Tenuazonic acid (TA) was topically applied to the interscapular region of Swiss albino mice at different doses before the application of 12-O-tetradecanoyl phorbol-13-acetate (TPA). Skin from the painted area was examined for ornithine decarboxylase (ODC) enzyme estimation. It was observed that TA inhibited TPA induced ODC activity. The inhibitory effect of TA was also found in mouse skin tumor promotion in the two stage initiation promotion protocol. There was a remarkable delay in the latency period and decrease in the number of tumors developed and the percentage of tumor bearing animals after TA treatment.

Carcinogenic activity of a carbamate fungicide, mancozeb on mouse skin.

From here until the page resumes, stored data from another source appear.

(** [app.get('/config/azure-storages', ...)]. *)
Definition getStorages (st : State) : Reply :=
  match azureFileStorages (config st) with
  | None => json (storageList [])
  | Some l =>
      match mapM (fun s => (fun o => (AzureFileMonitor.name o,
                                       AzureFileMonitor.shareName o,
                                       default [] (AzureFileMonitor.directories o))) <$> s) l with
      | Some safeStorages => json (storageList safeStorages)
      | None => status 500 (failure (Js.nullRead "name"))
      end
  end.

(** What follows the change of [config] in the four routes that change
    it: [writeFileSync], which returns or throws as [disk] says, then
    [restartMonitoring], then the reply. *)
Definition persist (disk : Completion unit) (st : State) (reply : Reply)
    : State * Reply :=
  match disk with
  | Raised e => (st, status 500 (failure e))
  | Returned _ =>
      (restartMonitoring
         {| config := config st;
            websiteMonitor := websiteMonitor st;
            azureFileMonitor := azureFileMonitor st;
            configFile := config st |},
       reply)
  end.

(** [app.post('/config/websites', ...)]. *)
Definition postWebsite (disk : Completion unit) (st : State)
    (name url : option string) : State * Reply :=
  if negb (Js.truthy name) || negb (Js.truthy url)
  then (st, status 400 (errorBody "Name and URL are required"))
  else
    let newWebsite :=
      {| WebsiteMonitor.url := Js.template url; WebsiteMonitor.name := name |} in
    let pushed :=
      {| config :=
           {| websites := Some (default [] (websites (config st)) ++ [Some newWebsite]);
              azureFileStorages := azureFileStorages (config st) |};
         websiteMonitor := websiteMonitor st;
         azureFileMonitor := azureFileMonitor st;
         configFile := configFile st |} in
    persist disk pushed (json (websiteAdded "Website added successfully" newWebsite)).

(** [app.post('/config/azure-storages', ...)]. *)
Definition postStorage (disk : Completion unit) (st : State)
    (name shareName sasUrl : option string) (directories : option (list string))
    : State * Reply :=
  if negb (Js.truthy name) || negb (Js.truthy shareName) || negb (Js.truthy sasUrl)
  then (st, status 400 (errorBody "Name, shareName, and sasUrl are required"))
  else
    let newStorage :=
      {| AzureFileMonitor.accountName := None;
         AzureFileMonitor.shareName := Js.template shareName;
         AzureFileMonitor.sasUrl := sasUrl;
         AzureFileMonitor.credential := None;
         AzureFileMonitor.name := name;
         AzureFileMonitor.directories := Some (default [] directories) |} in
    let pushed :=
      {| config :=
           {| websites := websites (config st);
              azureFileStorages :=
                Some (default [] (azureFileStorages (config st)) ++ [Some newStorage]) |};
         websiteMonitor := websiteMonitor st;
         azureFileMonitor := azureFileMonitor st;
         configFile := configFile st |} in
    persist disk pushed
      (json (storageAdded "Azure storage added successfully"
               (Js.template name) (Js.template shareName) directories)).

(** [index < 0], for [index] the value of [parseInt]: an integer, or
    [NaN], of which every comparison is false. *)
Definition negative (index : option Z) : bool :=
  match index with
  | Some i => i <? 0
  | None => false
  end.

(** [index >= length]. *)
Definition beyond (index : option Z) (length : nat) : bool :=
  match index with
  | Some i => i >=? Z.of_nat length
  | None => false
  end.

(** Where [splice(index, 1)] starts, for an index that is not negative:
    [NaN] counts as 0. *)
Definition spliceStart (index : option Z) : nat :=
  match index with
  | Some i => Z.to_nat i
  | None => 0
  end.

Definition undefinedRead (p : string) : Js.Error :=
  Js.mkError ("Cannot read properties of undefined (reading '" +:+ p +:+ "')").

(** [app.delete('/config/websites/:index', ...)]. *)
Definition deleteWebsite (disk : Completion unit) (st : State) (index : option Z)
    : State * Reply :=
  if negative index then (st, status 404 (errorBody "Website not found"))
  else
    match websites (config st) with
    | None => (st, status 500 (failure (undefinedRead "length")))
    | Some l =>
        if beyond index (length l)
        then (st, status 404 (errorBody "Website not found"))
        else
          let removed := l !! spliceStart index in
          let spliced :=
            {| config :=
                 {| websites := Some (delete (spliceStart index) l);
                    azureFileStorages := azureFileStorages (config st) |};
               websiteMonitor := websiteMonitor st;
               azureFileMonitor := azureFileMonitor st;
               configFile := configFile st |} in
          persist disk spliced
            (json (websiteRemoved "Website removed successfully" removed))
    end.

(** [app.delete('/config/azure-storages/:index', ...)]: the reply reads
    [removed.name], which throws when nothing was removed or when the
    removed element is [null]. *)
Definition deleteStorage (disk : Completion unit) (st : State) (index : option Z)
    : State * Reply :=
  if negative index then (st, status 404 (errorBody "Storage not found"))
  else
    match azureFileStorages (config st) with
    | None => (st, status 500 (failure (undefinedRead "length")))
    | Some l =>
        if beyond index (length l)
        then (st, status 404 (errorBody "Storage not found"))
        else
          let removed := l !! spliceStart index in
          let spliced :=
            {| config :=
                 {| websites := websites (config st);
                    azureFileStorages := Some (delete (spliceStart index) l) |};
               websiteMonitor := websiteMonitor st;
               azureFileMonitor := azureFileMonitor st;
               configFile := configFile st |} in
          persist disk spliced
            match removed with
            | Some (Some s) =>
                json (storageRemoved "Storage removed successfully"
                        (AzureFileMonitor.name s) (AzureFileMonitor.shareName s))
            | Some None => status 500 (failure (Js.nullRead "name"))
            | None => status 500 (failure (undefinedRead "name"))
            end
    end.

(** The requests to the routes above. *)
Inductive Route :=
| PostLogin (username password : option string)
| GetValidateToken
| GetConfigWebsites
| GetConfigStorages
| PostConfigWebsite (name url : option string)
| PostConfigStorage (name shareName sasUrl : option string)
    (directories : option (list string))
| DeleteConfigWebsite (index : option Z)
| DeleteConfigStorage (index : option Z).

Record Request := { authorization : option string; route : Route }.

(** The handler of a route, for a request that [authenticateToken] let
    through as [user]; [/login] has no use for it. *)
Definition handle (jwt : Jwt) (env : ProcessEnv) (disk : Completion unit)
    (st : State) (user : string) (r : Route) : State * Reply :=
  match r with
  | PostLogin username password => (st, login jwt env username password)
  | GetValidateToken => (st, json (validBody user))
  | GetConfigWebsites => (st, getWebsites st)
  | GetConfigStorages => (st, getStorages st)
  | PostConfigWebsite name url => postWebsite disk st name url
  | PostConfigStorage name shareName sasUrl directories =>
      postStorage disk st name shareName sasUrl directories
  | DeleteConfigWebsite index => deleteWebsite disk st index
  | DeleteConfigStorage index => deleteStorage disk st index
  end.

(** The routing: [/login] is open, every other route above goes through
    [authenticateToken] first. *)
Definition serve (jwt : Jwt) (env : ProcessEnv) (disk : Completion unit)
    (st : State) (req : Request) : State * Reply :=
  match route req with
  | PostLogin username password => (st, login jwt env username password)
  | r =>
      match authenticateToken jwt env (authorization req) with
      | inl reply => (st, reply)
      | inr user => handle jwt env disk st user r
      end
  end.

End App.

(** * Definitions of the specification *)

(** ** The combination rule of the specification *)

Module Combination.
Import AzureFileMonitor.

(** The combination rule in the words of the specification: counts add,
    the oldest dates combine by minimum and the newest by maximum, and
    [null] stands for no date. *)
Definition absent_or (f : Z → Z → Z) (a b : option Z) : option Z :=
  match a, b with
  | Some x, Some y => Some (f x y)
  | Some x, None => Some x
  | None, _ => b
  end.

Definition combine (a b : Aggregate) : Aggregate :=
  {| count := count a + count b;
     oldestFile := absent_or Z.min (oldestFile a) (oldestFile b);
     newestFile := absent_or Z.max (newestFile a) (newestFile b) |}.

End Combination.

(** ** Directory trees *)

Module Tree.
Import AzureFileMonitor.

Scheme client_mut := Induction for DirectoryClient Sort Prop
  with listing_mut := Induction for Listing Sort Prop
  with item_mut := Induction for Item Sort Prop.

(** The number of items of kind ['file'] below a directory. *)
Fixpoint filesIn (d : DirectoryClient) : Z :=
  match d with
  | Dir items => filesAmong items
  end
with filesAmong (items : Listing) : Z :=
  match items with
  | ListEnd => 0
  | ListError _ => 0
  | ListItem item rest =>
      match item with
      | file _ _ => 1 + filesAmong rest
      | directory _ sub => filesIn sub + filesAmong rest
      | other _ => filesAmong rest
      end
  end.

(** Every listing below the directory runs to its end without an error. *)
Fixpoint listable (d : DirectoryClient) : bool :=
  match d with
  | Dir items => listableItems items
  end
with listableItems (items : Listing) : bool :=
  match items with
  | ListEnd => true
  | ListError _ => false
  | ListItem item rest =>
      match item with
      | directory _ sub => listable sub && listableItems rest
      | _ => listableItems rest
      end
  end.

(** The same tree with the items of some listings enumerated in another
    order, at any depth. *)
Inductive reordered : DirectoryClient → DirectoryClient → Prop :=
| reordered_Dir l l' : reorderedItems l l' → reordered (Dir l) (Dir l')
with reorderedItems : Listing → Listing → Prop :=
| reordered_end : reorderedItems ListEnd ListEnd
| reordered_file n p l l' :
    reorderedItems l l' →
    reorderedItems (ListItem (file n p) l) (ListItem (file n p) l')
| reordered_directory n d d' l l' :
    reordered d d' → reorderedItems l l' →
    reorderedItems (ListItem (directory n d) l) (ListItem (directory n d') l')
| reordered_other n l l' :
    reorderedItems l l' →
    reorderedItems (ListItem (other n) l) (ListItem (other n) l')
| reordered_swap i j l l' :
    reorderedItems l l' →
    reorderedItems (ListItem i (ListItem j l)) (ListItem j (ListItem i l'))
| reordered_trans l1 l2 l3 :
    reorderedItems l1 l2 → reorderedItems l2 l3 → reorderedItems l1 l3.

Scheme reordered_mut := Minimality for reordered Sort Prop
  with reorderedItems_mut := Minimality for reorderedItems Sort Prop.

(** What the date variables and the counter satisfy throughout. *)
Definition wellFormed (a : Aggregate) : Prop :=
  0 ≤ count a ∧
  (oldestFile a = None ↔ newestFile a = None) ∧
  (∀ o n, oldestFile a = Some o → newestFile a = Some n → o ≤ n).

(** A directory with two files at the top and a subdirectory [logs] that
    holds one file and an empty subdirectory; and the same directory with
    its listings in another order. *)
Definition sampleTree : DirectoryClient :=
  Dir (ListItem (file "a.txt" (Returned 100))
      (ListItem (directory "logs"
                   (Dir (ListItem (file "x.log" (Returned 50))
                        (ListItem (directory "old" (Dir ListEnd)) ListEnd))))
      (ListItem (file "b.txt" (Raised (Js.mkError "properties unavailable")))
       ListEnd))).

Definition sampleTreeReordered : DirectoryClient :=
  Dir (ListItem (directory "logs"
                   (Dir (ListItem (directory "old" (Dir ListEnd))
                        (ListItem (file "x.log" (Returned 50)) ListEnd))))
      (ListItem (file "a.txt" (Returned 100))
      (ListItem (file "b.txt" (Raised (Js.mkError "properties unavailable")))
       ListEnd))).

End Tree.

(** ** Outcomes of the endpoint probe *)

Module Endpoint.
Import WebsiteMonitor.

(** The causes of a failed probe, in the words of the specification. *)
Inductive Cause :=
| RemoteErrorResponse (code : Z) (reason : string)
| Timeout
| NameResolutionFailure
| ConnectionRefused
| Generic (msg : string).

Mancozeb, a polymeric complex of ethylene bis (dithiocarbamate) manganese with zinc salt is a protective fungicide. In the present study complete carcinogenic activity of mancozeb, has been observed following topical application on dorsal mouse skin. Female Swiss albino mice were exposed to mancozeb at a dose of 100 mg/kg body weight dissolved in 100 microliters dimethyl sulfoxide 3 times per week. Development of tumours was observed after 31 weeks (217 days) of mancozeb application. A high rate of mortality was observed after 54 weeks (378 days) of mancozeb application due to its toxicity and the study was terminated after 60 weeks. On histological examination, these tumours were found mostly to be benign in nature, e.g., squamous cell papillomas and keratoacanthomas.

Mouse skin ornithine decarboxylase induction and tumor promotion by cyclohexane.

Cyclohexane, a frequently used solvent in industry, was assessed for its tumorigenic potential on mouse skin following multistage initiation-promotion protocols. The activity of ornithine decarboxylase (ODC), a marker of tumor promotion was found to be induced by the topical application of cyclohexane. This ODC induction was dependent on the dose of cyclohexane used and the duration of application. Effect of protein synthesis inhibitors and the modifiers of tumor promotion on the cyclohexane induced ODC activity was also studied. ODC induction was inhibited by cycloheximide and also, up to some extent, by actinomycin D. Inhibitors of stage II tumor promotion showed more effect on the ODC induction by cyclohexane as compared to the inhibitors of stage I tumor promotion. In chronic animal bioassay experiments topical application of cyclohexane to DMBA initiated mouse skin resulted in just 10% of tumor bearing animals while prior application of TPA for two weeks resulted in 45% of tumor bearing animals. Collectively, the present study demonstrates that cyclohexane is more effective as a stage II tumor promoter over mouse skin and possibly affects the biochemical events at the molecular level.